Mãezinha, peço-Te esta esmolinha do Céu: quero que o mês de Maio
seja para mim o último que passo na terra. Quero ir depressa gozar
do Teu Jesus e da Tua companhia. Quero continuar junto de Ti a
implorar perdão e misericórdia para o mundo Teu. Tua filha a mais
indigna, pobre Alexandrina.
P.S. –
Hei-de fazer cair uma chuva de graças e de amor sobre aqueles e
aquelas que na terra me são queridos. Sempre a Tua filha,
Alexandrina.»
VISITA
DO REVº PADRE TERÇAS. CONSEQUÊNCIAS DESTA VISITA
– Em 27
de Agosto de 1941, recebi a visita do Sr. Abade acompanhado pelo Sr.
Padre Terças e outro sacerdote. Esta visita foi para mim de grande
desgosto, pois fiz o sacrifício de responder às perguntas que o Sr.
Padre Terças me fez diante de todos, o que me custou imenso.

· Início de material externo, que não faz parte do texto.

(* ===== verification/Gossip.v ===== *)
(** * test_gossip_and_broadcast (src/lib.rs, [mod tests])

    Six nodes dial each other, subscribe to a topic, and exchange two messages.  The
    test reads the streams of its subscriptions; a stream is the list of the events that
    arrive in time, and reading past its end is the panic of a timeout.  Shown here:
    exactly which streams the test accepts, and what a stream is made of: the network
    task passes every event of gossipsub and of the broadcast protocol on, in order. *)
From S2P Require Import Prelude Time Libp2p PeerInfo AddressHandler Peers Protocols Behaviour Net Service NetProps.
From S2P Require Import NetInv Config Db Ipfs StoreTests Exchange.

Section GossipTest.
Context `{L : Libp2p}.

#[export] Instance gossip_event_eq : EqDecision GossipEvent.
Proof. solve_decision. Defined.

Definition is_message (e : GossipEvent) : bool := match e with GeMessage _ _ => true | _ => false end.

(** [expected.remove(expected.iter().position(|e| e == &ev))]. *)
Fixpoint remove_first (ev : GossipEvent) (l : list GossipEvent) : list GossipEvent :=
  match l with
  | [] => []
  | e :: l => if decide (e = ev) then l else e :: remove_first ev l
  end.

(** Once for gossipsub, once for broadcast. *)
Definition twice (f : PeerId -> GossipEvent) (l : list PeerId) : list GossipEvent := p ← l; [f p; f p].

(** The peer ids of all stores but the one at [idx]. *)
Definition without_idx (ids : list PeerId) (idx : nat) : list PeerId :=
  take idx ids ++ drop (S idx) ids.

Context (hello_gossip hello_broadcast : bytes) (store0 : PeerId) (others : list PeerId).
Definition ids : list PeerId := store0 :: others.

Definition expected_gossip (idx : nat) : list GossipEvent :=
  twice GeSubscribed (without_idx ids idx) ++
  (if decide (idx = 0) then [] else [GeMessage store0 hello_gossip]).

(** [while expected.iter().any(..)]; the rest of the stream is read later. *)
Fixpoint await_message (expected stream : list GossipEvent) : outcome (list GossipEvent * list GossipEvent) :=
  if existsb is_message expected then
    match stream with
    | [] => Panic "timeout"
    | ev :: stream =>
        if decide (ev ∈ expected) then await_message (remove_first ev expected) stream else Panic "received"
    end
  else Done (expected, stream).

Definition check_gossip (idx : nat) (stream : list GossipEvent) : outcome (list GossipEvent) :=
  '(expected, rest) ← await_message (expected_gossip idx) stream;
  if decide (idx <> 0 /\ ~ length expected < (length ids - 1) * 2) then Panic "did not receive any Subscribed message"
  else Done rest.

Definition check_broadcast (stream : list GossipEvent) : outcome (list GossipEvent) :=
  match stream with
  | [] => Panic "unwrap"
  | GeMessage p data :: rest =>
      if decide (p = store0) then if decide (data = hello_broadcast) then Done rest else Panic "assert_eq"
      else Panic "assert_eq"
  | _ => Panic "received unexpected message"
  end.

(** [while !expected.is_empty()]. *)
Fixpoint await_unsubscribed (expected stream : list GossipEvent) : outcome (list GossipEvent) :=
  match expected with
  | [] => Done stream
  | _ =>
      match stream with
      | [] => Panic "timeout"
      | GeSubscribed _ :: stream => await_unsubscribed expected stream
      | ev :: stream =>
          if decide (ev ∈ expected) then await_unsubscribed (remove_first ev expected) stream else Panic "received"
      end
  end.

Fixpoint check_each (f : nat -> list GossipEvent -> outcome (list GossipEvent)) (idx : nat)
    (streams : list (list GossipEvent)) : outcome (list (list GossipEvent)) :=
  match streams with
  | [] => Done []
  | s :: streams => r ← f idx s; rs ← check_each f (S idx) streams; Done (r :: rs)
  end.

(** *** What the loops accept *)

Lemma remove_first_elem ev l : ev ∈ l -> l ≡ₚ ev :: remove_first ev l.
Proof.
  induction l as [|e l IH]; [by intros ?%not_elem_of_nil|]. cbn. case_decide as E; [by subst|].
  intros [->|H]%elem_of_cons; [done|]. rewrite (IH H) at 1. constructor.
Qed.

Lemma removed l l' ev : l ≡ₚ l' -> ev ∈ l' -> l' ≡ₚ ev :: remove_first ev l.
Proof. intros Hp Hin. etrans; [symmetry; exact Hp|]. apply remove_first_elem. by rewrite Hp. Qed.

Lemma existsb_perm (f : GossipEvent -> bool) l l' : l ≡ₚ l' -> existsb f l = existsb f l'.
Proof. induction 1; cbn; [done|by f_equal|by rewrite !orb_assoc, (orb_comm (f y))|congruence]. Qed.

Lemma existsb_no_message l : Forall (fun e => is_message e = false) l -> existsb is_message l = false.
Proof. induction 1 as [|e l He _ IH]; cbn; [done|by rewrite He]. Qed.

Lemma twice_no_message f l : (forall p, is_message (f p) = false) -> Forall (fun e => is_message e = false) (twice f l).
Proof.
  intros H. unfold twice. induction l as [|p l IH]; [done|].
  change (Forall (fun e => is_message e = false) (f p :: f p :: (p ← l; [f p; f p]))). by repeat constructor.
Qed.

Lemma length_twice f l : length (twice f l) = 2 * length l.
Proof. unfold twice. induction l as [|p l IH]; [done|]. change (S (S (length (p ← l; [f p; f p]))) = 2 * S (length l)). lia. Qed.

Lemma await_done expected stream :
  existsb is_message expected = false -> await_message expected stream = Done (expected, stream).
Proof. intros H. destruct stream; cbn; by rewrite H. Qed.

Lemma expects_message expected msg subs :
  is_message msg = true -> expected ≡ₚ msg :: subs -> existsb is_message expected = true.
Proof. intros Hm Hp. rewrite (existsb_perm _ _ _ Hp). cbn. by rewrite Hm. Qed.

(** The wait for a message reads other expected events, each as often as it is expected,
    in any order, up to the message, which is the first one to arrive. *)
Lemma await_message_sound msg subs expected stream e rest :
  is_message msg = true -> Forall (fun e => is_message e = false) subs -> expected ≡ₚ msg :: subs ->
  await_message expected stream ↓ (e, rest) -> exists seen, stream = seen ++ msg :: rest /\ seen ++ e ≡ₚ subs.
Proof.
  intros Hm. revert subs expected. induction stream as [|ev stream IH]; intros subs expected Hs Hp; cbn [await_message];
    rewrite (expects_message _ _ _ Hm Hp); [done|]. case_decide as Hin; [|done]. intros E.
  rewrite Hp in Hin. pose proof (removed _ _ ev Hp Hin) as Hr.
  destruct (decide (ev = msg)) as [->|Hne].
  - apply Permutation_cons_inv in Hr. rewrite await_done in E.
    + injection E as <- <-. exists []. by rewrite <- Hr.
    + rewrite <- (existsb_perm _ _ _ Hr). by apply existsb_no_message.
  - apply elem_of_cons in Hin as [?|Hin]; [done|]. apply elem_of_Permutation in Hin as [subs' Hsub].
    rewrite Hsub in Hs. apply Forall_cons in Hs as [_ Hs].
    destruct (IH subs' (remove_first ev expected)) as (seen & -> & Hseen); [done| |done|].
    + apply (Permutation_cons_inv (a := ev)). rewrite <- Hr, Hsub. constructor.
    + exists (ev :: seen). split; [done|]. cbn. by rewrite Hseen.
Qed.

Respondi a tudo conscientemente, porque prensava que viria em estudo
como outros tinham vindo. Só Nosso Senhor pode avaliar quanto me
custou ter de falar do assunto da Paixão, e foi sobre isto que mais
me interrogou. O nosso Pároco disse-me que Sua Reverência queria
voltar aqui na próxima sexta-feira, dia 29. Não queria ceder ao
pedido sem consultar o meu Director espiritual, mas, como me
disseram que se tinha de retirar para Lisboa nos dias imediatos a
este, consenti dizendo: «Eu penso que Vossa Reverência não vem aqui
por curiosidade.» Como me afirmasse que não, cedi prontamente,
embora me fizesse sofrer muito a sua visita na sexta-feira. Sua
Reverência não faltou, mas trouxe consigo mais três sacerdotes. Mal
eu pensava que esta visita vinha erguer para mim um novo calvário.
Não levou muito tempo que Sua Reverência publicasse o que observou e
o que soube de mim.
Que
Jesus tenha em conta a dor que me causou aquela publicação, por
saber que a minha vida foi publicada e os meus segredos revelados,
aquilo que tanto tempo escondi.
De vez
em quando, chegavam-me aos ouvidos vários comentários a meu
respeito. Eram espinhos que me cravavam no peito, mesmo sem as
pessoas darem por isso. Eram variadas as impressões com que ficavam
as pessoas que liam o livro ou ouviam falar de mim.
A minha
ida ao Porto e a publicação da minha vida fizeram inquietar os
espíritos dos Superiores do meu Director espiritual a ponto de o
proibirem de vir junto de mim e de me prestar a assistência
religiosa que necessito, assim como o proibiram também de me
escrever e de receber as minhas notícias.
Depois
disto, principiei a viver de ilusões: virá hoje o meu Director
espiritual, virá amanhã? Vinham ao meu pensamento mil e uma coisas.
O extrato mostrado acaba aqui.